En el estudio de la morfometría lo primero que se requiere es la calidad de la muestra, como la contracción, expansión y extrusión del tejido, el espesor y dirección de las lonchas durante el proceso de producción, especialmente el tecnología de tinción de cortes. La tinción consiste en teñir los componentes de tejidos o células en diferentes colores para facilitar la identificación, mejorar la mensurabilidad de la imagen del componente a medir y la expresión de sus componentes internos, y hacer que el color y el brillo del componente a medir sean significativamente diferente de su fondo. Se pueden utilizar tinciones de rutina, tinciones especiales y tinciones inmunohistoquímicas para determinar cuantitativamente la morfología de diferentes componentes y reactivos coloreados. Las lesiones se tiñeron mediante inmunohistoquímica e hibridación in situ, seguidas de mediciones morfológicas cuantitativas. En segundo lugar, para descubrir los parámetros estructurales característicos o indicadores cuantitativos, primero se pueden detectar varios parámetros medibles de tejidos o células o diseñar algunos parámetros basados ​​en las características morfológicas de los componentes que se van a medir, y luego utilizar métodos estadísticos para descartar parámetros útiles. para la cuantificación.
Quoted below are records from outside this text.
(** C3, as stated, fails on emp_attd: a check-out at 17:05 on a row
    checked in at 17:00 is not refused, it is stored. *)
Lemma emp_attd_check_out_not_too_soon :
  ~ Attd.too_soon_refused.
Proof.
  intros H.
  specialize (H (Sample.post_local 17 5 0)
                {[ (1, Sample.day) := Sample.checked_in_local 17 0 0 ]}
                1 (Sample.checked_in_local 17 0 0) (mk_time_s 17 0 0)).
  assert (Hout : fst (EmpAttd.check_out (Sample.post_local 17 5 0)
                        {[ (1, Sample.day) := Sample.checked_in_local 17 0 0 ]})
                 = EmpAttd.Failed TooSoon).
  { rewrite H; [reflexivity|..].
    - reflexivity.
    - reflexivity.
    - vm_compute. reflexivity.
    - reflexivity.
    - reflexivity.
    - vm_compute. split; discriminate.
    - vm_compute. reflexivity. }
  vm_compute in Hout. discriminate Hout.
Qed.

(** In emp_attd the check-out view has no minimum: the check-in times
    that its check-in view stores lie at least eight hours before the
    check-out window. *)
Lemma emp_attd_windows_apart (ci now_time : time) :
  mk_time 8 0 <= ci <= mk_time 9 0 ->
  mk_time 17 0 <= now_time <= mk_time 18 0 ->
  minutes 480 <= now_time - ci.
Proof.
  unfold mk_time, minutes, usec_per_hour, usec_per_minute, usec_per_second. lia.
Qed.

Example emp_attd_check_out_after_five_minutes :
  EmpAttd.check_out (Sample.post_local 17 5 0)
    {[ (1, Sample.day) := Sample.checked_in_local 17 0 0 ]}
  = (EmpAttd.CheckedOut 1,
     {[ (1, Sample.day) :=
          EmpAttd.mkAttendance (Some (mk_time 17 0)) (Some (mk_time 17 5))
            "present" false None ]}).
Proof. vm_compute. reflexivity. Qed.

(** C6. The window comes first in both check-out views: outside the
    check-out window the request of an employee is refused with
    [OutOfWindow] whatever the table holds, checked in or not, checked
    out or not, and the table stays as it was. *)
Theorem check_out_window_first (utcoffset : Z) (settings : EmpApps.AttendanceSettings)
    (req : Request datetime) (db : EmpApps.table)
    (req' : Request time) (db' : EmpAttd.table) (e e' : Z) :
  is_post req = true ->
  employee req = Some e ->
  EmpApps.is_check_out_allowed settings (now req) = false ->
  is_post req' = true ->
  employee req' = Some e' ->
  ~ (mk_time 17 0 <= now req' <= mk_time 18 0) ->
  EmpApps.check_out utcoffset settings req db = (EmpApps.Failed OutOfWindow, db) /\
  EmpAttd.check_out req' db' = (EmpAttd.Failed OutOfWindow, db').
Proof.
  intros Hpost He Hwin Hpost' He' Hwin'. split.
  - unfold EmpApps.check_out. rewrite Hpost, He, Hwin. reflexivity.
  - unfold EmpAttd.check_out. rewrite Hpost', He'. simpl.
    destruct ((mk_time 17 0 <=? now req') && (now req' <=? mk_time 18 0)) eqn:Hw.
    + exfalso. apply Hwin'. apply andb_true_iff in Hw as [H1 H2].
      apply Z.leb_le in H1, H2. lia.
    + reflexivity.
Qed.

Lemma check_out_window_first_witness :
  EmpApps.check_out 0 EmpApps.default_settings (Sample.post 8 10 0)
    {[ (1, Sample.day) := Sample.checked_in 8 0 0 "present" ]}
  = (EmpApps.Failed OutOfWindow, {[ (1, Sample.day) := Sample.checked_in 8 0 0 "present" ]}) /\
  EmpAttd.check_out (Sample.post_local 8 10 0)
    {[ (1, Sample.day) := Sample.checked_in_local 8 0 0 ]}
  = (EmpAttd.Failed OutOfWindow, {[ (1, Sample.day) := Sample.checked_in_local 8 0 0 ]}).
Proof.
  apply (check_out_window_first 0 EmpApps.default_settings (Sample.post 8 10 0) _
           (Sample.post_local 8 10 0) _ 1 1).
  - reflexivity.
  - reflexivity.
  - vm_compute. reflexivity.
  - reflexivity.
  - reflexivity.
  - vm_compute. intros [H _]. apply H. reflexivity.
Defined.

(** ** Refusals leave the table alone *)

Lemma emp_apps_check_in_failed (utcoffset : Z) (settings : EmpApps.AttendanceSettings)
    (req : Request datetime) (db : EmpApps.table) :
  EmpApps.success (fst (EmpApps.check_in utcoffset settings req db)) = false ->
  snd (EmpApps.check_in utcoffset settings req db) = db.
Proof.
  unfold EmpApps.check_in, EmpApps.check_in_fetch.
  destruct (is_post req); [|done]. simpl.
  destruct (employee req) as [e|]; [|done].
  destruct (EmpApps.is_check_in_allowed settings (now req)); [|done]. simpl.
  unfold EmpApps.get_or_create, EmpApps.check_in_update.
  destruct (db !! (e, today req)) as [r|] eqn:Hrow; simpl.
  - destruct (truthy (EmpApps.check_in_time r)); simpl; [done|]. discriminate.
  - discriminate.
Qed.

Lemma emp_apps_check_out_failed (utcoffset : Z) (settings : EmpApps.AttendanceSettings)
    (req : Request datetime) (db : EmpApps.table) :
  EmpApps.success (fst (EmpApps.check_out utcoffset settings req db)) = false ->
  snd (EmpApps.check_out utcoffset settings req db) = db.
Proof.
  unfold EmpApps.check_out.
  destruct (is_post req); [|done]. simpl.
  destruct (employee req) as [e|]; [|done].
  destruct (EmpApps.is_check_out_allowed settings (now req)); [|done]. simpl.
  destruct (db !! (e, today req)) as [r|]; [|done].
  destruct (EmpApps.check_in_time r) as [ci|]; [|done].
  destruct (truthy (EmpApps.check_out_time r)); [done|].
  destruct (_ <? _); [done|].
  destruct (EmpApps.calculate_work_hours _) as [r2 hours]. simpl. discriminate.
Qed.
Debido al alto precio del instrumento, todavía se encuentra en la etapa de investigación experimental en China y es difícil que se utilice ampliamente en la práctica clínica. La aplicación de nuevos métodos de investigación integrales, como la tecnología morfométrica y la tecnología convencional, tiene un buen valor y efecto de aplicación.

Con la aparición de varios instrumentos nuevos y el establecimiento y uso continuo de nuevos métodos tecnológicos, la tecnología de corte en parafina se ha expandido gradualmente y ha penetrado en muchos campos nuevos, proporcionando una tecnología experimental o basada en muestras eficaz. Las secciones de tejido incluidas en parafina también se pueden utilizar para la hibridación in situ de moléculas de ácido nucleico, que pueden localizar y analizar moléculas de ADN hibridadas en el material u observar niveles de expresión génica (ARNm). Las técnicas de reacción en cadena de la polimerasa se pueden utilizar para el análisis de ADN de tejidos fijados e incluidos en parafina, llevando la investigación al nivel molecular, pero estas técnicas no se utilizarán de forma rutinaria en poco tiempo.